══ Data extract ══

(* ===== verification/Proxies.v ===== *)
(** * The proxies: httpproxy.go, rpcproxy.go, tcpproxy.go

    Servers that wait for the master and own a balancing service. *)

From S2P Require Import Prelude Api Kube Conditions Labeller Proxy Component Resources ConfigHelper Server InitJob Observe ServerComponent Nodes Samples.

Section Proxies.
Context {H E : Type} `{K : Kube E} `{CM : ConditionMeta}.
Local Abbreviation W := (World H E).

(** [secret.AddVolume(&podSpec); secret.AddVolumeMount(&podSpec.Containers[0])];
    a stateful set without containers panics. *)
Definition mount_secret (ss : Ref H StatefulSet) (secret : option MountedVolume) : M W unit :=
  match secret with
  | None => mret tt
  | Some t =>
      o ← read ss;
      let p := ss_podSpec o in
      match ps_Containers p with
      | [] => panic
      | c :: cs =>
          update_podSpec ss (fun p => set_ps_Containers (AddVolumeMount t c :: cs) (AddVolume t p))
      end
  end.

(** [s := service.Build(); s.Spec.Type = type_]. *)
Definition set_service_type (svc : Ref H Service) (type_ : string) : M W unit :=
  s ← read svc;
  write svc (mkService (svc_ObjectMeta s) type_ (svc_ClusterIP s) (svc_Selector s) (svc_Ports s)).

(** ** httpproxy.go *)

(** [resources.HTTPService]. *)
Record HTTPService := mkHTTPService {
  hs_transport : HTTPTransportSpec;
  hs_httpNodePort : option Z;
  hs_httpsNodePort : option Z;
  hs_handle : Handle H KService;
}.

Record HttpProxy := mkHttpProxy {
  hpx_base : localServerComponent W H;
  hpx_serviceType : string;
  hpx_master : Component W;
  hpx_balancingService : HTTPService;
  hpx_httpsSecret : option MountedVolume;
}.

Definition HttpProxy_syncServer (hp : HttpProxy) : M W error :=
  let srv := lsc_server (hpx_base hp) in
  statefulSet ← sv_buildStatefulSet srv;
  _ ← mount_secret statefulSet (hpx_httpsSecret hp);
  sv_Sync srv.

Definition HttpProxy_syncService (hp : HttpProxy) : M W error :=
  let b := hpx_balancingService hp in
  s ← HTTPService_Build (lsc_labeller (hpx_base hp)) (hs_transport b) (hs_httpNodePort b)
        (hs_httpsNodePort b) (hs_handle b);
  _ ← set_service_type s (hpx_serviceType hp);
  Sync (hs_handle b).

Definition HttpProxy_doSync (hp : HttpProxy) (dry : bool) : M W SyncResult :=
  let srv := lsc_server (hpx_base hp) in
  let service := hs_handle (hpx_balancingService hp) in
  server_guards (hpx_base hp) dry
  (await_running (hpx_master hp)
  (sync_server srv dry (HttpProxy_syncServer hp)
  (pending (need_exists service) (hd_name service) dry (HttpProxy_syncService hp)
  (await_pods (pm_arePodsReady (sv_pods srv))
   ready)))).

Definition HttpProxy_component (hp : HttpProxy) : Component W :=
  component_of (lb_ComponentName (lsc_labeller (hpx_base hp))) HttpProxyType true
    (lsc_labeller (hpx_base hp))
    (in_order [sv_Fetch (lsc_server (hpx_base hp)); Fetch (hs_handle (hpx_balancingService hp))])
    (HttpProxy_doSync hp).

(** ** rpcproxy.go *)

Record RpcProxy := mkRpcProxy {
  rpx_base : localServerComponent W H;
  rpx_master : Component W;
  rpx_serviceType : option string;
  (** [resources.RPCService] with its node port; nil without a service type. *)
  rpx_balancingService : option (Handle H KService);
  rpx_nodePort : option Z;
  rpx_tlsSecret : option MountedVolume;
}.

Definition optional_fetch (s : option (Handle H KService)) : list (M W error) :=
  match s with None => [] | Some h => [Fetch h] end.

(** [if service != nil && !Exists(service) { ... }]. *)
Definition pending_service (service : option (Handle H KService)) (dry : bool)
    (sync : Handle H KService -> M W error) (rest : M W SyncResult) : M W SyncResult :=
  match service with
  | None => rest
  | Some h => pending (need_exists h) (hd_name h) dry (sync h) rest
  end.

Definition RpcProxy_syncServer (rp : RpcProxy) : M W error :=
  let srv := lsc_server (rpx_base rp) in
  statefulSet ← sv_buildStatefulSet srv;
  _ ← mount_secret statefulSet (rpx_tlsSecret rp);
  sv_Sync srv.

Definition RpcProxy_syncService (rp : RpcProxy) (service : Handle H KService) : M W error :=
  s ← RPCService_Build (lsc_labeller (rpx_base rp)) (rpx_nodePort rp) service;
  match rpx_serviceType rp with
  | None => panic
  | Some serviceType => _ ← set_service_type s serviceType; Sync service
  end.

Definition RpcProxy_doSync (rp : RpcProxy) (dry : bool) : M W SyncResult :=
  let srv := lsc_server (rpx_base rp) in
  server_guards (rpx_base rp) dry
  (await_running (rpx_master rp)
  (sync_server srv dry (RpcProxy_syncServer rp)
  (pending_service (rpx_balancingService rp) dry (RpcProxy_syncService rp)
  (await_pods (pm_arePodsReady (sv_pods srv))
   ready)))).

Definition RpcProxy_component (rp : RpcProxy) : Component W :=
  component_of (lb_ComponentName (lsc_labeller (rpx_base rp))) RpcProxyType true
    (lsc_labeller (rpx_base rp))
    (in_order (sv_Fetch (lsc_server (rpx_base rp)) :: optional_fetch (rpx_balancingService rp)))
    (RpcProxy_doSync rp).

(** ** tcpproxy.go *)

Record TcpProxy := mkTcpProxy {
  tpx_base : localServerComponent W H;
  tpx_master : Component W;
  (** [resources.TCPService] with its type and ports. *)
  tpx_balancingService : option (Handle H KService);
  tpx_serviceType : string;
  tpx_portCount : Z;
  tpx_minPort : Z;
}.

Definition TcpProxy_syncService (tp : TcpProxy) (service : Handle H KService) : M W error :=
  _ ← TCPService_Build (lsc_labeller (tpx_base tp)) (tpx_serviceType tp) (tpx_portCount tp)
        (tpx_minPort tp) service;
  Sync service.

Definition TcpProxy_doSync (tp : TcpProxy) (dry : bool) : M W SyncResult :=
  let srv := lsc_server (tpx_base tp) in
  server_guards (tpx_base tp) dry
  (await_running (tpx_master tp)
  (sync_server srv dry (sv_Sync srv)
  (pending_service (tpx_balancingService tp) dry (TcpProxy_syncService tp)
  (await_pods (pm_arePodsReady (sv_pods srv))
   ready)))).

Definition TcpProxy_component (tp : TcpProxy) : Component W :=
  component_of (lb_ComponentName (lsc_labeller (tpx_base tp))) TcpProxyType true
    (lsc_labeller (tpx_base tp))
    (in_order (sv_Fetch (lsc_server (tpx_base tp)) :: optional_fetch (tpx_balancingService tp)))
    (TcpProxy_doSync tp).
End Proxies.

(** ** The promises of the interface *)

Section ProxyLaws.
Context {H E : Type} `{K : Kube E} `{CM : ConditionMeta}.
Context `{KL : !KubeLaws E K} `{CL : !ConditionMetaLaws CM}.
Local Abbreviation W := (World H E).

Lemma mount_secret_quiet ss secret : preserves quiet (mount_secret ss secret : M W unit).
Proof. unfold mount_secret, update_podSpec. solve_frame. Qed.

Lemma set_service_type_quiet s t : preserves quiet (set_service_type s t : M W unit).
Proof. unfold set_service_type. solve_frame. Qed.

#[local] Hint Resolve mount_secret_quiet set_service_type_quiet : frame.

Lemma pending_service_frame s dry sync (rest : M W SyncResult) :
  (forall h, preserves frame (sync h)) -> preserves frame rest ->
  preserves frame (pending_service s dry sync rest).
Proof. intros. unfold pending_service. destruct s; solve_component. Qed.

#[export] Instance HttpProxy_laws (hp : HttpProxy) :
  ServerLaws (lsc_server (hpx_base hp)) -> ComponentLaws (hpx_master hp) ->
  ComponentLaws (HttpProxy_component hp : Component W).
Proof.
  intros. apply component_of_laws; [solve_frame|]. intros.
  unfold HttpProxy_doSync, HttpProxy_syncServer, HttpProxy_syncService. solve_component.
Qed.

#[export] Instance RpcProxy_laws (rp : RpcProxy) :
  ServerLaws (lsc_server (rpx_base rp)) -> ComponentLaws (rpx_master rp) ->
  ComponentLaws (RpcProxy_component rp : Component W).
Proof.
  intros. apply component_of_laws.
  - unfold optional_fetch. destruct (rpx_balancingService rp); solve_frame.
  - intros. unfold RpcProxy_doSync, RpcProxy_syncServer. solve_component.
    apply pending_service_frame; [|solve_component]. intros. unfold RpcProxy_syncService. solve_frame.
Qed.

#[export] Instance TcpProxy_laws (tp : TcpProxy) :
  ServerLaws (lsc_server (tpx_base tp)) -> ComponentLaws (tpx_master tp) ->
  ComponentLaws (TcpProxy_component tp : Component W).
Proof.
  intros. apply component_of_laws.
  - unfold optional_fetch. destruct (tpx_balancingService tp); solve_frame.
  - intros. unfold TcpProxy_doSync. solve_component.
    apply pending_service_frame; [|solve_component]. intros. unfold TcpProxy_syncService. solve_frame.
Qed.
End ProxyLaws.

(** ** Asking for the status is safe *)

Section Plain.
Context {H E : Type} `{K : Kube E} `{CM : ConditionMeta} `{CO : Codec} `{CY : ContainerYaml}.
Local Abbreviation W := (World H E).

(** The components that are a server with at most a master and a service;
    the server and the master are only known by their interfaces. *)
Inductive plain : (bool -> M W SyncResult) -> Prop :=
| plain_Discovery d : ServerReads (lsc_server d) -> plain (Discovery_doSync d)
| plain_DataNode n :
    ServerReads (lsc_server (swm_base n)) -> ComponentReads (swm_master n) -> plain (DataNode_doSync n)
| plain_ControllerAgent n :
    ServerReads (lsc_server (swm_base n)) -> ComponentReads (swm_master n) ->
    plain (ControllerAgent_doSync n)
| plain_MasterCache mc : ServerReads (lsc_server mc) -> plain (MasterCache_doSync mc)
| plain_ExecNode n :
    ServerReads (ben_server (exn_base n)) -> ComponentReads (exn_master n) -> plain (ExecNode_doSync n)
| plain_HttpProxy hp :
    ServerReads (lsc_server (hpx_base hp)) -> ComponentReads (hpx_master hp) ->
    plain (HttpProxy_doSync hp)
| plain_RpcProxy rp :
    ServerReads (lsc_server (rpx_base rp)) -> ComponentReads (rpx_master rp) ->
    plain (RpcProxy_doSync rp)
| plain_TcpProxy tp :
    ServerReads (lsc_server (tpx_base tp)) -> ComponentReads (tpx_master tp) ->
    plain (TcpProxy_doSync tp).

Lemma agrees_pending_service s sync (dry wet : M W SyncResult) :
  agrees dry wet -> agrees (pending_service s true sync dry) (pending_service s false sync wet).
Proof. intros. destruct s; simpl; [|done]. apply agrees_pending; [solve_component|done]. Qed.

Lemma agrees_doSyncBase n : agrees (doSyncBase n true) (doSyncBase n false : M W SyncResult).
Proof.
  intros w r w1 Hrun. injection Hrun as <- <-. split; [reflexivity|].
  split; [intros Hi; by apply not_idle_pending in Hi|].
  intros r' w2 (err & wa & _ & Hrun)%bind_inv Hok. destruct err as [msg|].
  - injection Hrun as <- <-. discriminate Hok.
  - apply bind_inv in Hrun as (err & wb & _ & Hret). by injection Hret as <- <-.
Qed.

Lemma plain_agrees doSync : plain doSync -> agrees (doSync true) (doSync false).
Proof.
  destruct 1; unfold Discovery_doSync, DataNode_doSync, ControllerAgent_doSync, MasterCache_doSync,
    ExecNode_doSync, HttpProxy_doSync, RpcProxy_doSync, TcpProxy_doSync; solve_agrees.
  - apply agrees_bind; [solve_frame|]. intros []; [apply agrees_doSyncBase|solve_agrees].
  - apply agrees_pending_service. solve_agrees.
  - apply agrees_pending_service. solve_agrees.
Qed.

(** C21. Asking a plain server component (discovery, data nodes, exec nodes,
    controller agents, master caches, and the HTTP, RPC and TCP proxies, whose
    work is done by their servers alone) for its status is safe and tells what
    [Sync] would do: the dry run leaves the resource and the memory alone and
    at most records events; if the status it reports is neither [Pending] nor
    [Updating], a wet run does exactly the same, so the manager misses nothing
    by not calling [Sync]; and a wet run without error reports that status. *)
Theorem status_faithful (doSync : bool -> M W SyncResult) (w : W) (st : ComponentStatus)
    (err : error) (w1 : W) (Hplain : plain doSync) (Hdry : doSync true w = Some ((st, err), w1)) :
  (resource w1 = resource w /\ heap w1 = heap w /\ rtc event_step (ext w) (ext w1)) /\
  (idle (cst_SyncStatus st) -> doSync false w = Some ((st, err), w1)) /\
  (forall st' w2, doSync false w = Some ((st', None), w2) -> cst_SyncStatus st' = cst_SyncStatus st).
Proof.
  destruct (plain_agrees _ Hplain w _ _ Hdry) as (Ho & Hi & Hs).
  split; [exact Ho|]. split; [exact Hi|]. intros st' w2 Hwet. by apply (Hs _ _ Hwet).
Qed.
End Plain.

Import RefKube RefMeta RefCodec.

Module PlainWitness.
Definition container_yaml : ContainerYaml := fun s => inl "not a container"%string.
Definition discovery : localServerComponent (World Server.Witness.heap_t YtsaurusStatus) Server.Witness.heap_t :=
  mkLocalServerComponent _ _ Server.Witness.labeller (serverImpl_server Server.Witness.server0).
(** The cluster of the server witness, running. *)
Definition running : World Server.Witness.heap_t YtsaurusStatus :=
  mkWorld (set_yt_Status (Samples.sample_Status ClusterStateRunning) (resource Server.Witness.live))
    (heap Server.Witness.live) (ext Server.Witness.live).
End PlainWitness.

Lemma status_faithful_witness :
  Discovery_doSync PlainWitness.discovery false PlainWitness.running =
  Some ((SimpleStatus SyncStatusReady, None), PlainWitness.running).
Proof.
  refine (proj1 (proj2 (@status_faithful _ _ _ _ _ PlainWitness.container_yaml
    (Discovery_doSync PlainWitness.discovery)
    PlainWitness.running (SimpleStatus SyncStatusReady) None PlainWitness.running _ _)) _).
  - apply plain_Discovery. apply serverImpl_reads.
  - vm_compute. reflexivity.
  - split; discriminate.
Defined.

═══

• [Task requirements]: Tell how many lines in the entries above include the string "Context", and write nothing but the number.

• [Problem solution]: 4